Anyway, thanks for the write up. Brought back a good memory from my youth, choosing the path less travelled and still on it.
Also there was a song on that album called, "Last Great American Whale" by, I think it was Lou Reed? Anyone remember that one? Great song!
One of the few truly cynical tunes they put out. Must have been the '80s!

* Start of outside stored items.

Definition with_isMuted (f : bool -> bool) (s : State) : State :=
  mkState (f (isMuted s)) (isAssessmentActive s) (currentQuestion s) (messages s)
    (inputText s) (isAITyping s) (timeRemaining s) (timerStarted s) (securityAlerts s)
    (finalTranscript s) (faceDetectionData s) (faceWarningCount s) (showFaceWarning s)
    (isAssessmentTerminated s) (isAIReading s) (canUserRespond s).
Definition with_isAssessmentActive (f : bool -> bool) (s : State) : State :=
  mkState (isMuted s) (f (isAssessmentActive s)) (currentQuestion s) (messages s)
    (inputText s) (isAITyping s) (timeRemaining s) (timerStarted s) (securityAlerts s)
    (finalTranscript s) (faceDetectionData s) (faceWarningCount s) (showFaceWarning s)
    (isAssessmentTerminated s) (isAIReading s) (canUserRespond s).
Definition with_currentQuestion (f : nat -> nat) (s : State) : State :=
  mkState (isMuted s) (isAssessmentActive s) (f (currentQuestion s)) (messages s)
    (inputText s) (isAITyping s) (timeRemaining s) (timerStarted s) (securityAlerts s)
    (finalTranscript s) (faceDetectionData s) (faceWarningCount s) (showFaceWarning s)
    (isAssessmentTerminated s) (isAIReading s) (canUserRespond s).
Definition with_messages (f : list Message -> list Message) (s : State) : State :=
  mkState (isMuted s) (isAssessmentActive s) (currentQuestion s) (f (messages s))
    (inputText s) (isAITyping s) (timeRemaining s) (timerStarted s) (securityAlerts s)
    (finalTranscript s) (faceDetectionData s) (faceWarningCount s) (showFaceWarning s)
    (isAssessmentTerminated s) (isAIReading s) (canUserRespond s).
Definition with_inputText (f : string -> string) (s : State) : State :=
  mkState (isMuted s) (isAssessmentActive s) (currentQuestion s) (messages s)
    (f (inputText s)) (isAITyping s) (timeRemaining s) (timerStarted s)
    (securityAlerts s) (finalTranscript s) (faceDetectionData s) (faceWarningCount s)
    (showFaceWarning s) (isAssessmentTerminated s) (isAIReading s) (canUserRespond s)
   .
Definition with_isAITyping (f : bool -> bool) (s : State) : State :=
  mkState (isMuted s) (isAssessmentActive s) (currentQuestion s) (messages s)
    (inputText s) (f (isAITyping s)) (timeRemaining s) (timerStarted s)
    (securityAlerts s) (finalTranscript s) (faceDetectionData s) (faceWarningCount s)
    (showFaceWarning s) (isAssessmentTerminated s) (isAIReading s) (canUserRespond s)
   .
Definition with_timeRemaining (f : Z -> Z) (s : State) : State :=
  mkState (isMuted s) (isAssessmentActive s) (currentQuestion s) (messages s)
    (inputText s) (isAITyping s) (f (timeRemaining s)) (timerStarted s)
    (securityAlerts s) (finalTranscript s) (faceDetectionData s) (faceWarningCount s)
    (showFaceWarning s) (isAssessmentTerminated s) (isAIReading s) (canUserRespond s)
   .
Definition with_timerStarted (f : bool -> bool) (s : State) : State :=
  mkState (isMuted s) (isAssessmentActive s) (currentQuestion s) (messages s)
    (inputText s) (isAITyping s) (timeRemaining s) (f (timerStarted s))
    (securityAlerts s) (finalTranscript s) (faceDetectionData s) (faceWarningCount s)
    (showFaceWarning s) (isAssessmentTerminated s) (isAIReading s) (canUserRespond s)
   .
Definition with_securityAlerts (f : list SecurityAlert -> list SecurityAlert) (s : State) : State :=
  mkState (isMuted s) (isAssessmentActive s) (currentQuestion s) (messages s)
    (inputText s) (isAITyping s) (timeRemaining s) (timerStarted s)
    (f (securityAlerts s)) (finalTranscript s) (faceDetectionData s)
    (faceWarningCount s) (showFaceWarning s) (isAssessmentTerminated s)
    (isAIReading s) (canUserRespond s).
Definition with_finalTranscript (f : string -> string) (s : State) : State :=
  mkState (isMuted s) (isAssessmentActive s) (currentQuestion s) (messages s)
    (inputText s) (isAITyping s) (timeRemaining s) (timerStarted s) (securityAlerts s)
    (f (finalTranscript s)) (faceDetectionData s) (faceWarningCount s)
    (showFaceWarning s) (isAssessmentTerminated s) (isAIReading s) (canUserRespond s)
   .
Definition with_faceDetectionData (f : FaceDetectionData -> FaceDetectionData) (s : State) : State :=
  mkState (isMuted s) (isAssessmentActive s) (currentQuestion s) (messages s)
    (inputText s) (isAITyping s) (timeRemaining s) (timerStarted s) (securityAlerts s)
    (finalTranscript s) (f (faceDetectionData s)) (faceWarningCount s)
    (showFaceWarning s) (isAssessmentTerminated s) (isAIReading s) (canUserRespond s)
   .
Definition with_faceWarningCount (f : nat -> nat) (s : State) : State :=
  mkState (isMuted s) (isAssessmentActive s) (currentQuestion s) (messages s)
    (inputText s) (isAITyping s) (timeRemaining s) (timerStarted s) (securityAlerts s)
    (finalTranscript s) (faceDetectionData s) (f (faceWarningCount s))
    (showFaceWarning s) (isAssessmentTerminated s) (isAIReading s) (canUserRespond s)
   .
Definition with_showFaceWarning (f : bool -> bool) (s : State) : State :=
  mkState (isMuted s) (isAssessmentActive s) (currentQuestion s) (messages s)
    (inputText s) (isAITyping s) (timeRemaining s) (timerStarted s) (securityAlerts s)
    (finalTranscript s) (faceDetectionData s) (faceWarningCount s)
    (f (showFaceWarning s)) (isAssessmentTerminated s) (isAIReading s)
    (canUserRespond s).
Definition with_isAssessmentTerminated (f : bool -> bool) (s : State) : State :=
  mkState (isMuted s) (isAssessmentActive s) (currentQuestion s) (messages s)
    (inputText s) (isAITyping s) (timeRemaining s) (timerStarted s) (securityAlerts s)
    (finalTranscript s) (faceDetectionData s) (faceWarningCount s) (showFaceWarning s)
    (f (isAssessmentTerminated s)) (isAIReading s) (canUserRespond s).
Definition with_isAIReading (f : bool -> bool) (s : State) : State :=
  mkState (isMuted s) (isAssessmentActive s) (currentQuestion s) (messages s)
    (inputText s) (isAITyping s) (timeRemaining s) (timerStarted s) (securityAlerts s)
    (finalTranscript s) (faceDetectionData s) (faceWarningCount s) (showFaceWarning s)
    (isAssessmentTerminated s) (f (isAIReading s)) (canUserRespond s).
Definition with_canUserRespond (f : bool -> bool) (s : State) : State :=
  mkState (isMuted s) (isAssessmentActive s) (currentQuestion s) (messages s)
    (inputText s) (isAITyping s) (timeRemaining s) (timerStarted s) (securityAlerts s)
    (finalTranscript s) (faceDetectionData s) (faceWarningCount s) (showFaceWarning s)
    (isAssessmentTerminated s) (isAIReading s) (f (canUserRespond s)).

(** The object handed to [onAssessmentComplete]. *)
Module Result.
Record AssessmentResult := mkResult {
  messagesCount : nat;
  securityAlertsCount : nat;
  messages : list Message;
  securityAlerts : list SecurityAlert;
  questionsAnswered : nat;
  totalQuestions : nat;
  userResponses : list string;
  terminationReason : option string
}.
End Result.
Definition AssessmentResult := Result.AssessmentResult.

(** Functions handed to [setTimeout]. *)
Inductive Timeout :=
| StartSpeaking (c : State) (welcome : string)
| Respond (c : State) (userMessage : Message)
| Complete (c : State) (userMessage : Message) (aiResponse : string)
| HideFaceWarning.

Record Pending := mkPending {
  handle : nat;
  delay : Z;
  callback : Timeout
}.

(** An utterance built by [speakText(text, isFirstQuestion)] in render [c]. *)
Record Utterance := mkUtterance {
  text : string;
  isFirstQuestion : bool;
  closure : State
}.

Record World := mkWorld {
  store : State;
  timeouts : list Pending;
  nextTimeout : nat;
  utterances : list Utterance;
  clock : nat;
  dialogs : list string;
  delivered : list AssessmentResult
}.

Definition on_store (f : State -> State) (s : World) : World :=
  mkWorld (f (store s)) (timeouts s) (nextTimeout s) (utterances s) (clock s)
    (dialogs s) (delivered s).
Definition on_timeouts (f : list Pending -> list Pending) (s : World) : World :=
  mkWorld (store s) (f (timeouts s)) (nextTimeout s) (utterances s) (clock s)
    (dialogs s) (delivered s).
Definition on_nextTimeout (f : nat -> nat) (s : World) : World :=
  mkWorld (store s) (timeouts s) (f (nextTimeout s)) (utterances s) (clock s)
    (dialogs s) (delivered s).
Definition on_utterances (f : list Utterance -> list Utterance) (s : World) : World :=
  mkWorld (store s) (timeouts s) (nextTimeout s) (f (utterances s)) (clock s)
    (dialogs s) (delivered s).
Definition on_clock (f : nat -> nat) (s : World) : World :=
  mkWorld (store s) (timeouts s) (nextTimeout s) (utterances s) (f (clock s))
    (dialogs s) (delivered s).
Definition on_dialogs (f : list string -> list string) (s : World) : World :=
  mkWorld (store s) (timeouts s) (nextTimeout s) (utterances s) (clock s)
    (f (dialogs s)) (delivered s).
Definition on_delivered (f : list AssessmentResult -> list AssessmentResult) (s : World) : World :=
  mkWorld (store s) (timeouts s) (nextTimeout s) (utterances s) (clock s) (dialogs s)
    (f (delivered s)).

Definition Action := World -> World.

Definition skip : Action := fun w => w.
Definition andThen (a b : Action) : Action := fun w => b (a w).
Notation "a ;; b" := (andThen a b) (at level 61, right associativity).
Definition when (b : bool) (a : Action) : Action := if b then a else skip.

Definition setState (u : State -> State) : Action := on_store u.

Definition setIsMuted v := setState (with_isMuted (fun _ => v)).
Definition setIsAssessmentActive v := setState (with_isAssessmentActive (fun _ => v)).
Definition setCurrentQuestion v := setState (with_currentQuestion (fun _ => v)).
Definition setMessages f := setState (with_messages f).
Definition setInputText v := setState (with_inputText (fun _ => v)).
Definition setIsAITyping v := setState (with_isAITyping (fun _ => v)).
Definition setTimeRemaining f := setState (with_timeRemaining f).
Definition setTimerStarted v := setState (with_timerStarted (fun _ => v)).
Definition setSecurityAlerts f := setState (with_securityAlerts f).
Definition setFinalTranscript v := setState (with_finalTranscript (fun _ => v)).
Definition setFaceDetectionData v := setState (with_faceDetectionData (fun _ => v)).
Definition setFaceWarningCount v := setState (with_faceWarningCount (fun _ => v)).
Definition setShowFaceWarning v := setState (with_showFaceWarning (fun _ => v)).
Definition setIsAssessmentTerminated v := setState (with_isAssessmentTerminated (fun _ => v)).
Definition setIsAIReading v := setState (with_isAIReading (fun _ => v)).
Definition setCanUserRespond v := setState (with_canUserRespond (fun _ => v)).

Definition setTimeout (k : Timeout) (ms : Z) : Action :=
  fun w =>
    on_nextTimeout S (on_timeouts (fun l => l ++ [mkPending (nextTimeout w) ms k]) w).

Definition alert (msg : string) : Action :=
  on_dialogs (fun l => l ++ [msg]).

Definition onAssessmentComplete (r : AssessmentResult) : Action :=
  on_delivered (fun l => l ++ [r]).

(** [Date.now()]: a clock that never shows the same value twice. *)
Definition dateNow (ret : nat -> Action) : Action :=
  fun w => ret (clock w) (on_clock S w).

Definition is_candidate (m : Message) : bool :=
  match sender m with candidate => true | ai => false end.

Section Component.

Variable config : AssessmentConfig.

(** ["speechSynthesis" in window] *)
Variable speechSynthesis : bool.

Definition initialState : State :=
  mkState true false 0%nat [] "" false (duration config * 60) false [] ""
    (mkFaceData false 0%nat) 0%nat false false false false.

Definition initialWorld : World :=
  mkWorld initialState [] 0%nat [] 0%nat [] [].

Definition handleSecurityAlert (alert : SecurityAlert) : Action :=
  setSecurityAlerts (fun prev => prev ++ [alert]).

Definition handleFaceDetectionUpdate (data : FaceDetectionData) : Action :=
  setFaceDetectionData data.

Definition handleFaceAwayViolation (c : State) : Action :=
  let newCount := (faceWarningCount c + 1)%nat in
  setFaceWarningCount newCount ;;
  if (2 <=? newCount)%nat then
    setIsAssessmentTerminated true ;;
    setIsAssessmentActive false ;;
    dateNow (fun now =>
    let assessmentResult :=
      Result.mkResult
        (List.length (filter is_candidate (messages c)))
        (List.length (securityAlerts c) + 1)
        (messages c)
        (securityAlerts c
         ++ [mkAlert (JS.show now) "face_not_detected"
               "Assessment terminated: Face not detected for extended period" "high"])
        (currentQuestion c)
        (List.length (questions config))
        (map content (filter is_candidate (messages c)))
        (Some "Assessment terminated: You have been away from the camera for more than 30 seconds twice.") in
    onAssessmentComplete assessmentResult)
  else
    setShowFaceWarning true ;;
    setTimeout HideFaceWarning 5000.

(** The function given to [setInterval] by the timer effect. *)
Definition intervalCallback (c : State) : Action :=
  fun w =>
    let prev := timeRemaining (store w) in
    if prev <=? 1 then
      (setIsAssessmentTerminated true ;;
       setIsAssessmentActive false ;;
       onAssessmentComplete
         (Result.mkResult
            (List.length (filter is_candidate (messages c)))
            (List.length (securityAlerts c))
            (messages c)
            (securityAlerts c)
            (currentQuestion c)
            (List.length (questions config))
            (map content (filter is_candidate (messages c)))
            (Some "Assessment terminated: Time limit reached.")) ;;
       setTimeRemaining (fun _ => 0)) w
    else setTimeRemaining (fun _ => prev - 1) w.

Just as Weather Report Suite was or is something of a weather report for the spirit of the early 70s as they evolved from the 60s, so is Throwing Stones a synopsis of the all-inclusive scene as it evolved into the 80s and beyond. For the most part during the 70s we let the Grateful Dead come to us and they played in smaller venues like the old Boutwell Auditorium in Birmingham or the Fox Theater in Atlanta, and you were surrounded by a lot of people that you knew or were familiar from other concerts. And it was cooler on the band too, because they would recognize you from show to show if you took the time to smile and wave...and maybe throw a few joints on the stage for the band and road crew: our version of throwing stones, though my favorite time for that was always Playing in the Band: "...let him caste a stone at me (zing!) for playin' in the band..." Things changed a bit later on. The music was always there, but the scene definitely changed when the larger venues replaced the smaller and traveling caravans replaced the hometown crowds. You could still smile and wave all you wanted, but the larger stages and separation between band and crowd often defeated the aerodynamic capabilities of a rolled joint. But even with thoughts of "ashes to ashes all fall down" always a possibility on the playlist and otherwise, they still somehow managed to drag the old bus kicking and screaming into the 90s, where they arrived with songs like Rain, The Last Time, It's All Over Now (a personal favorite) and Baba O'Riley in tow: "...it's only teenage wasteland...". Not bad for a psychedelic garage band though, and I sure can't fault anyone who did manage to follow them all over Creation.